> Material supplied:
────────

(* ===== verification/Frames.v ===== *)
(** * Well-formed frames and the parser

    A grammar of Ethernet frames (up to two VLAN tags, IPv4 with options or
    IPv6 with extension headers, TCP, UDP or another transport, link-layer
    padding) with its serialiser [emit], the tuple [tuple_of] such a frame
    describes, and the theorem that [es_parse] recovers it. *)
From S2P Require Import Prelude Abi PacketParser ParserFacts.

(** ** The grammar *)
Definition be16 (v : Z) : bytes := [v / 256; v mod 256].

(** A transport header: its first bytes, then the rest of the segment. *)
Inductive transport :=
  | Udp (sport dport ulen : Z) (csum : Z) (data : bytes)
  | Tcp (sport dport : Z) (seq_ack : bytes) (doff_byte : Z) (rest : bytes)
  | Other (proto : Z) (data : bytes).

Definition transport_bytes (x : transport) : bytes :=
  match x with
  | Udp sport dport ulen csum data => be16 sport ++ be16 dport ++ be16 ulen ++ be16 csum ++ data
  | Tcp sport dport seq_ack doff_byte rest =>
      be16 sport ++ be16 dport ++ seq_ack ++ doff_byte :: rest
  | Other _ data => data
  end.

Definition transport_proto (x : transport) : Z :=
  match x with Udp _ _ _ _ _ => 17 | Tcp _ _ _ _ _ => 6 | Other proto _ => proto end.

(** The bytes the parser must see of it. *)
Definition transport_need (x : transport) : Z :=
  match x with Udp _ _ _ _ _ => 8 | Tcp _ _ _ _ _ => 20 | Other _ _ => 0 end.

Definition transport_ok (x : transport) : Prop :=
  match x with
  | Udp sport dport ulen csum data =>
      in_width 16 sport /\ in_width 16 dport /\ in_width 16 ulen /\
      8 <= ulen <= 8 + Z.of_nat (length data)
  | Tcp sport dport seq_ack doff_byte rest =>
      in_width 16 sport /\ in_width 16 dport /\ length seq_ack = 8%nat /\ is_byte doff_byte /\
      20 <= Z.shiftr doff_byte 4 * 4 <= 13 + Z.of_nat (length rest)
  | Other proto data => is_byte proto /\ proto <> 6 /\ proto <> 17
  end.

────────

> Requirement:
Write out only the final block of lines, starting at the line with "20 <= Z.shiftr" and running to the end of the material.

> Response below:
      20 <= Z.shiftr doff_byte 4 * 4 <= 13 + Z.of_nat (length rest)
  | Other proto data => is_byte proto /\ proto <> 6 /\ proto <> 17
  end.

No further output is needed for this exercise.